The game board includes illustrations of characters from Mad including Spy vs. Spy, Alfred E. Neuman and characters taken from strips drawn by Mad artists including Don Martin and Dave Berg, with an original color illustration by Jack Davis on the cover.[1]

Rules and gameplay[edit]

To begin the game, after placing all tokens on Start and determining the first player, one player is selected to be the Banker ("preferably someone honest"), who gives $10,000 to each person. The dice may only be rolled with the left hand (giving no instructions on how those who physically cannot may roll the dice); a player using his/her right hand is penalized by receiving $500 apiece from all other players.[2] Also, tokens move counterclockwise around the outside track.[1][2] If moving clockwise, the player is informed that he or she is a nerd person and may never play the game again. The board contains two "inside track" sections, which can only be entered by landing on one of the double-arrow spaces leading onto them. A player who does so immediately takes another turn by rolling one die; while on an inside track, players may only roll one die.

The cards and spaces bear a variety of bizarre directions, such as trading places or money with a particular opponent, winning or losing money based on what the other players are doing, or losing money by performing a comical stunt. If any disputes or ambiguities arise concerning the directions, they may be resolved by majority vote; in addition, if any questions come up concerning what constitutes a majority, the rules allow for them to be settled by majority vote. A player who lands on the "Tough Luck" space must take all the money that has accumulated there.

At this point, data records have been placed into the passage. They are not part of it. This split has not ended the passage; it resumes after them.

(* ===== verification/NfsLockInv.v ===== *)
(** * The loop of [merge_lock_entry] and the invariant of the list of locks *)

From S2P Require Import Prelude NfsLock NfsLockProofs.
Local Open Scope Z_scope.

(** Membership in a list that is put together from others. *)
Ltac in_list := repeat first [rewrite elem_of_app | rewrite elem_of_cons | rewrite list_elem_of_singleton]; tauto.

Section loops.
  Context {O : Type} `{EqDecision O}.
  Variable (F : Type).
#[local] Abbreviation entry := (state_lock_entry_t (O := O)).
#[local] Abbreviation hdl := (state_hdl F (O := O)).

(** ** The loop ends with every entry looked at *)

(** An entry that can be split counts twice. *)
Definition weight (lock : fsal_lock_param_t) (l : list entry) : nat :=
  sum_list_with (fun e => if (lock_start (sle_lock e) <? lock_start lock)%Z then 2%nat else 1%nat) l.

Lemma weight_le lock lock' l : lock_start lock' <= lock_start lock -> (weight lock' l <= weight lock l)%nat.
Proof using Type.
  intros H. unfold weight. induction l as [|e l IH]; [done|]. cbn [sum_list_with].
  destruct (Z.ltb_spec (lock_start (sle_lock e)) (lock_start lock')), (Z.ltb_spec (lock_start (sle_lock e)) (lock_start lock)); lia.
Qed.

Lemma weight_pos lock e l : (S (weight lock l) <= weight lock (e :: l))%nat.
Proof using Type. unfold weight. cbn [sum_list_with]. destruct (_ <? _); lia. Qed.

Lemma weight_length lock l : (weight lock l <= 2 * length l)%nat.
Proof using Type. unfold weight. induction l as [|e l IH]; [done|]. cbn [sum_list_with length]. destruct (_ <? _); lia. Qed.

Lemma weight_split lock lock' e d l :
  lock_start lock' <= lock_start lock -> lock_start (sle_lock e) < lock_start lock -> lock_start lock <= lock_start (sle_lock d) ->
  (S (weight lock' (l ++ [d])) <= weight lock (e :: l))%nat.
Proof using Type.
  intros H He Hd. pose proof (weight_le lock lock' (l ++ [d]) H).
  assert (weight lock (l ++ [d]) = weight lock l + 1)%nat.
  { unfold weight. rewrite sum_list_with_app. cbn [sum_list_with].
    destruct (Z.ltb_spec (lock_start (sle_lock d)) (lock_start lock)); lia. }
  assert (weight lock (e :: l) = 2 + weight lock l)%nat; [|lia].
  unfold weight. cbn [sum_list_with]. destruct (Z.ltb_spec (lock_start (sle_lock e)) (lock_start lock)); lia.
Qed.

Section induction.
  Variables (a : nat) (owner : option O).
#[local] Abbreviation P := (merges_with a owner).
  (** What holds at the head of the loop. *)
  Variable (J : hdl -> fsal_lock_param_t -> list entry -> list entry -> list entry -> Prop).
  Hypothesis J_valid : forall s lock seen e todo rm, J s lock seen (e :: todo) rm -> P e = true -> valid lock /\ valid (sle_lock e).
  Hypothesis J_skip : forall s lock seen e todo rm, P e = false -> J s lock seen (e :: todo) rm -> J s lock (e :: seen) todo rm.
  Hypothesis J_step : forall s lock seen e todo rm,
    P e = true -> J s lock seen (e :: todo) rm ->
    let '(lock', out) := merge_check lock (sle_lock e) in
    match out with
    | Keep => J s lock' (e :: seen) todo rm
    | Shrink p => J s lock' (with_lock e p :: seen) todo rm
    | Split p r =>
        let '(s', dup) := state_lock_entry_t_dup F s e in
        J s' lock' (with_lock e p :: seen) (todo ++ [with_lock dup r]) rm /\
        (todo = [] -> J s' lock' (with_lock dup r :: with_lock e p :: seen) [] rm)
    | Absorb => J s lock' seen todo (e :: rm)
    end.

Lemma merge_loop_ind fuel s lock seen todo rm :
  (weight lock todo <= fuel)%nat -> J s lock seen todo rm ->
  let '(s', lock', l, rm') := merge_loop F fuel s a owner lock seen todo rm in J s' lock' (rev l) [] rm'.
Proof using J_valid J_skip J_step.
  revert s lock seen todo rm. induction fuel as [|fuel IH]; intros s lock seen [|e todo] rm Hw HJ; cbn [merge_loop];
    try (by rewrite app_nil_r, rev_involutive); [pose proof (weight_pos lock e todo); lia|].
  pose proof (weight_pos lock e todo) as Hp. destruct (P e) eqn:He; [|apply IH; [lia|by apply J_skip]].
  pose proof (J_step _ _ _ _ _ _ He HJ) as Hs. destruct (J_valid _ _ _ _ _ _ HJ He) as [Hl Hv].
  pose proof (merge_check_parts lock (sle_lock e) Hl Hv) as Hm. destruct (merge_check lock (sle_lock e)) as [lock' out].
  destruct Hm as (_ & _ & Hst & _ & Ho). pose proof (weight_le lock lock' todo Hst) as Hle.
  destruct out as [|p|p r|]; [apply IH; [lia|done]|apply IH; [lia|done]| |apply IH; [lia|done]].
  destruct (state_lock_entry_t_dup F s e) as [s' dup]. destruct Hs as [HJ' Hend], todo as [|e' todo].
  - replace (rev (rev (with_lock e p :: seen) ++ [with_lock dup r])) with (with_lock dup r :: with_lock e p :: seen); [by apply Hend|].
    by rewrite rev_app_distr, rev_involutive.
  - apply IH; [|done]. destruct Ho as (_ & _ & ?). pose proof (weight_split lock lock' e (with_lock dup r) (e' :: todo) Hst) as Hx.
    cbn [sle_lock with_lock] in Hx. specialize (Hx ltac:(lia) ltac:(lia)). lia.
Qed.

End induction.

(** ** What the loop does to the list *)

(** An entry that is left of an entry, or a new one for a part of it. *)
Definition comes_from (n : nat) (e0 e : entry) : Prop :=
  part_of (sle_lock e0) (sle_lock e) /\ sle_owner e = sle_owner e0 /\ sle_blocked e = sle_blocked e0 /\
  (sle_addr e = sle_addr e0 /\ sle_ref_count e = sle_ref_count e0 /\ sle_block_data e = sle_block_data e0 \/
   (n <= sle_addr e)%nat /\ sle_ref_count e = 1 /\ sle_block_data e = None).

The winner is the first player to lose all of their money.[1][2]

"Card cards"[edit]

The game includes 24 "Card cards"[3] printed with various instructions. Examples:

  • Change chairs with anyone.
  • Change money with anyone.
  • Flip this card in the air. If it lands with this side face up, you lose $1000. If not, go to 'Tough Luck'
  • If you are good looking, stand up and imitate your favorite animal, and lose $2000.
  • If you can jump up and stay airborne for 37 seconds, you can lose $5000. If not, jump up and lose $500.
  • If you like this game, cross your legs, sit on your hands, cackle like a chicken and lose 1 egg; also $500.
  • Plan ahead and move to any space on the board.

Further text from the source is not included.